Ex parte Howell

Decision Date10 February 1984
Citation447 So.2d 661
PartiesEx parte Bobby J. HOWELL. (In re Bobby J. HOWELL v. Henry M. LEIMAN, et al.) 83-187.
CourtAlabama Supreme Court

James Whitmire of Brewer, Lentz, Nelson & Whitmire, Decatur, for petitioner.

William B. Eyster of Eyster, Key, Tubb, Weaver & Roth, Decatur, for respondents.

BEATTY, Justice.

Petition for writ of mandamus to issue to the Honorable Rudolph W. Slate, Judge of the Circuit Court of Morgan County. The writ is granted.

The petitioner, Bobby J. Howell, sustained personal injuries in an accident while employed as a construction worker for Henry M. Leiman, Inc., a corporation. Howell was paid workmen's compensation benefits of approximately $21,584 by the Aetna Casualty & Surety Company (Aetna), the workmen's compensation carrier for Howell's employer.

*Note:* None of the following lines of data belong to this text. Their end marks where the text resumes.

(* ===== verification/Treatments.v ===== *)
(** * Treatments: aggregation, repeatability and regression

    [verification/aggregation.py], [verification/calibration.py] and
    [verification/regression.py].  A report file is the JSON value it holds:
    writing is [safe_payload], loading is [load_payload] on what [json.load]
    returns (the size of the file is an argument). *)
From S2P Require Import Prelude Collections PyFloat PyData PyStats Json Scoring.
From Stdlib Require Import QArith Lqa.

Open Scope Z_scope.

Inductive aggregate_state : Type := aggregated | insufficient | partial | incomparable.

#[export] Instance aggregate_state_eq_dec : EqDecision aggregate_state.
Proof. solve_decision. Defined.

Record FullReferenceStageAggregate := MkAggregate {
  agg_treatment : string; agg_stage : string; agg_scorer : string; agg_metric_name : string;
  agg_state : aggregate_state; samples_total : Z; scored_count : Z; unavailable_count : Z;
  blocked_count : Z; failed_count : Z; missing_count : Z; mean : option float; median_ : option float;
  minimum : option float; maximum : option float; population_stddev : option float;
  agg_transformations : list string }.

Record FullReferenceTreatmentReport := MkTreatment {
  treatment : string; minimum_samples : Z; treatment_contract : FullReferenceScorerContract;
  stages : list FullReferenceStageAggregate }.
(* ===== verification/SyntheticCaller.v ===== *)
(** * The offline synthetic caller

    [synthetic_caller/offline.py] and [synthetic_caller/verification.py]: sine
    files made for the stages of a configuration, their verification, selection
    and scoring, and treatments of several such runs.  The sine and the
    logarithm of the platform, the text of a JSON report, foreign wave files
    and the answers of the disk are arguments. *)
From S2P Require Import Prelude Effects Collections PyFloat PyData PyFormat Bytes G711 Json Timeline RunModel RtpEvidence Registry SignalChecks PyUrl RecordingStorage Wave Harness LiveDemo Scoring Treatments.

Open Scope Z_scope.

(** ** The data *)

Record SyntheticAudioSpec := MkAudioSpec {
  sample_rate_hz : Z; spec_channels : Z; duration_seconds : float; amplitude : Z; frequency_hz : float }.

Record SyntheticStageDegradation := MkDegradation {
  duration_scale : float; level_scale : float; deg_frames_in : option float; deg_frames_out : option float;
  deg_frame_cadence_jitter_ms : option float }.

Definition no_degradation : SyntheticStageDegradation := MkDegradation (fz 1) (fz 1) None None None.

Subsequently, Howell filed an action in the Circuit Court of Morgan County against Henry M. Leiman, individually, Bill Wood, and certain fictitious parties to recover damages on account of those injuries. This was a third-party action brought under Code of 1975, § 25-5-11. It claimed that Howell's injuries resulted from the negligence and/or wantonness of Leiman and Wood, the supervisory employees of the corporate employer. At the time of the accident, Henry M. Leiman was president of Henry M. Leiman, Inc., and Bill Wood was the job superintendent.

After Howell filed this third-party lawsuit, defendant Henry M. Leiman moved that the circuit court order Howell to name Aetna as a party plaintiff. The grounds asserted in support of this motion were:

(1) That Aetna was subrogated to any and all claims for workmen's compensation benefits paid to Howell;

(2) That Aetna has a subrogation interest in the case and that the action should be brought and prosecuted in the name of Howell and Aetna; and

(3) That Aetna is a necessary party to the adjudication of the case in accord with Rules 17(a) and 19(a), A.R.Civ.P.

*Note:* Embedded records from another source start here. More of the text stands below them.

Definition visqol_score (self : VisqolCliScorer) (e : visqol_env) (c : FullReferenceCandidate) : st storage measurement :=
  input_rate ← lift (_candidate_sample_rate c);
  target_rate ← lift (from_option_err (dict_get (vs_mode self) _MODE_SAMPLE_RATES) KeyError (vs_mode self));
  s ← get_state;
  reference_pcm ← lift (_read_pcm16_mono_wav s (reference_uri c) input_rate);
  degraded_pcm ← lift (_read_pcm16_mono_wav s (degraded_uri c) input_rate);
  reference_pcm ← lift (at_rate input_rate target_rate reference_pcm);
  degraded_pcm ← lift (at_rate input_rate target_rate degraded_pcm);
  score ← in_temporary e (scored_by_process self e target_rate reference_pcm degraded_pcm);
  mret (FullReferenceMeasurement score (map Some (visqol_transformations self input_rate target_rate))).

(** The scorer as the boundary of [verification/scoring.py] uses it: every
    candidate is scored on the same disk, which a scorer that cleans up leaves
    as it found it. *)
Definition visqol_scorer (self : VisqolCliScorer) (e : visqol_env) (s : storage) : FullReferenceScorer :=
  MkScorer VISQOL_CONTRACT (Ok (readiness_of e)) (fun c => fst (visqol_score self e c s)).

End visqol.

(** ** The file of a URI *)

Section lemmas.
Context (netloc_check : list Ascii.ascii -> bool) (other_layout : bytes -> result wav_file).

Judge Slate, in due course, entered the order prayed for. Howell then filed this petition to obtain a rescission of that order.

The basic legal question presented is whether Aetna, the compensation carrier, must be joined in the third-party action as a party plaintiff under Rules 17(a) and 19(a), A.R.Civ.P., in view of Code of 1975, § 25-5-11.

Rule 17(a) provides that:

"Every action shall be prosecuted in the name of the real party in interest....

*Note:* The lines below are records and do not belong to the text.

Lemma observe_stage_spec log10 stage input output rate gain ts o B : log10_bounded log10 ->
  even_length input = true -> even_length output = true -> len input <= 65535 -> len output <= 65535 -> 8000 <= rate < 2 ^ fprec ->
  0 <= B -> B + 65536 < 2 ^ fprec -> tame B o -> plain stage = true -> 1 <= strlen stage <= 64 ->
  match gain with Some g => is_finite g = true | None => True end ->
  exists o' points events, observe_stage_audio log10 stage input output rate 1 gain true ts o = (Ok tt, o')
  /\ tame (B + 32768) o' /\ stage_recorded stage output rate points ts o o' events /\ measured_at ts points.
Proof.
  intros Hlog Hi Ho Hil Hol Hr HB HBmax Ht Hp Hsl Hg. unfold observe_stage_audio, mbind, st_bind, lift.
  rewrite (proj2 (Z.ltb_lt 0 rate)) by lia. change (0 <? 1) with true. change (2 * 1) with 2. pose proof Ho as Ho'.
  unfold even_length in Ho. rewrite Ho. cbn [guard_else].
  destruct (rms_range input Hi Hil) as (r1 & -> & Hr1), (rms_range output Ho' Hol) as (r2 & -> & Hr2). cbn [result_bind].
  destruct (quality_finite log10 Hlog output Ho') as (peak & full & silent & -> & Hpk & Hfu & Hsi). cbn [result_bind].
  pose proof (len_nonneg output). pose proof (Z.div_mod (len output) 2). pose proof (Z.mod_pos_bound (len output) 2).
  assert (0 <= len output / 2 <= 32768) as Hk by lia.
  destruct (whole_frames (len output / 2)) as (x & Hx & Hxi & Hxf); [unfold fprec; lia|]. rewrite Hx. cbn [result_bind].
  destruct (duration_finite (len output / 2) rate Hk Hr) as (r & q & y & -> & Hd & Hy). cbn [result_bind].
  rewrite <- Hxf, Hd. cbn [result_bind].
  destruct (delta_finite log10 Hlog r1 r2 Hr1 Hr2) as (d & -> & Hdf). cbn [result_bind fst snd]. rewrite Hy, Hxf.
  set (points := stage_metrics stage ts _ _ _ _ _ _ _ gain).
  destruct (record_stage_spec stage output rate (Fin x) points ts o B (len output / 2)) as (o' & events & -> & Ht' & Hs);
    [exact Ho'|lia|lia|exact HBmax|exact Hol|exact Ht|exact Hp|exact Hsl|exact Hxi|exact Hk|].
  exists o', points, events. do 3 (split; [done|]). apply stage_metrics_ok; [done| |done]. cbn [forallb]. by rewrite Hdf, Hpk, Hfu, Hsi.
Qed.

(** What was recorded can be sent, when the rate is one of the API. *)
Lemma recorded_sendable stage output rate points ts o o' events : stage_recorded stage output rate points ts o o' events ->
  measured_at ts points -> plain stage = true -> even_length output = true -> len output <= 65535 -> rate_ok rate = true ->
  sendable (MkObservations points (if bool_decide (output = []) then [] else [MkAudioChunk stage output rate 1 ts]) [] [] events).
Proof.
  intros [_ _ _ He] Hm Hp Hev Hl Hr. constructor; cbn [Observer.metrics audio_chunks Observer.sip_events Observer.rtp_stats Observer.timeline_events].
  - eapply Forall_impl; [exact Hm|]. by intros m [? _].
  - destruct (bool_decide (output = [])) eqn:E; constructor; [|constructor]. unfold chunk_ok.
    cbn [ac_stage ac_pcm_s16le ac_sample_rate_hz ac_channels]. rewrite (plain_reference stage Hp), Hr, E. rewrite (proj2 (Z.leb_le _ _)) by lia.
    unfold even_length in Hev. change (2 * 1) with 2. by rewrite Hev.
  - constructor.
  - constructor.
  - done.
Qed.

"In subrogation cases, regardless of whether subrogation has occurred by operation of law, assignment, loan receipt, or otherwise, if the subrogor no longer has a pecuniary interest in the claim, the action shall be brought in the name of the subrogee. If the subrogor still has a pecuniary interest in the claim, the action shall be brought in the names of the subrogor and the subrogee."

Rule 19(a) recites that:

"A person who is subject to jurisdiction of the court shall be joined as a party in the action if ... (2) he claims an interest relating to the subject of the action and is so situated that the disposition of the action in his absence may (i) as a practical matter impair or impede his ability to protect that interest or (ii) leave any of the persons already parties subject to a substantial risk of incurring double, multiple, or otherwise inconsistent obligations by reason of his claimed interest. If he has not been so joined, the court shall order that he be made a party."

Respondents contend that Aetna has a pecuniary interest in Howell's claim against Leiman and Wood which derives from the language of Code of 1975, § 25-5-11, which reads in part:

"If the injured employee ... recover[s] damages against such other party, the amount of such damages so recovered and collected shall be credited upon the liability of the employer for compensation, and if such damages so recovered and collected should be in excess of the compensation payable under this chapter, there shall be no further liability on the employer to pay compensation on account of such injury ... and the employer shall be entitled to reimbursement for the amount of compensation theretofore paid on account of such injury or death." (Emphasis added.)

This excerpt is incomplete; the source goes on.